Genetic disruption of circadian rhythms impairs hippocampus-dependent memory

Abstract

Perturbing the circadian system by electrolytically lesioning the suprachiasmatic nucleus (SCN) or varying the environmental light:dark schedule impairs memory, suggesting that memory depends on the circadian system. We used a genetic approach to evaluate the role of the molecular clock for memory. Bmal1-/- mice, which are arrhythmic under constant conditions, were examined for hippocampus-dependent memory, LTP at the Schaffer collateral/commisurral-CA1 synapse, and signal transduction activity in the hippocampus. Bmal1-/- mice exhibited impaired contextual fear and spatial memory.
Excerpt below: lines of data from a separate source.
Lemma all_claims t : claims t.
Proof.
  assert (∀ t, (λ t, ∀ t', strip t' = strip t → claims t') t) as H; [|by apply (H t)].
  clear t. intros t. induction t as [t Ht|n u IH|fs IH|u IH|u IH|n u IH|k u _ IH] using gtype_nested_ind;
    intros t' Ht'.
  - destruct (scalar t') as [w|] eqn:Hs; [by eapply claims_scalar|].
    assert (strip t = t) as E by by destruct t. rewrite E in Ht'.
    assert (kind t' = kind t) as Hk by (by rewrite <-kind_strip, Ht').
    destruct t as [| | | | | | | | | | | | | | | | | | | | | |name|]; try done;
      try (by apply (claims_interface t' name));
      try (by destruct t'; cbn in *; simplify_eq; rewrite ?Hk in *).
    all: split; [intros addr v Hwf|intros v Hwf];
      destruct (wf_strip _ _ _ _ Hs Hwf) as (Hwf' & _ & _ & Hpl); rewrite Ht' in Hwf'; cbn in Hwf';
      try done.
    all: destruct t'; try done; cbn [named_plain strip] in *; unfold plain in Hpl;
      by rewrite strip_strip, Ht' in Hpl.
  - by apply IH.
  - apply (claims_struct t' fs); [done|]. eapply Forall_impl; [exact IH|].
    intros f Hf. by apply (Hf f.2).
  - apply (claims_ptr t' u); [done|]. by apply IH.
  - apply (claims_slice t' u); [done|]. by apply IH.
  - by apply (claims_array t' n u).
  - apply (claims_map t' k u); [done|]. by apply IH.
Qed.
Furthermore, LTP in hippocampal slices from Bmal1-/- mice was also significantly decreased relative to wildtype mice. Activation of Erk1,2 MAP kinase (MAPK) during training for contextual fear memory and diurnal oscillation of MAPK activity and cAMP in the hippocampus were also lost in Bmal1-/- mice, suggesting that the memory defects were due to loss of the memory consolidation pathway in the hippocampus. We conclude that critical signaling events in the hippocampus required for memory depend on BMAL1, however BMAL1 is not required in area CA1 of the hippocampus.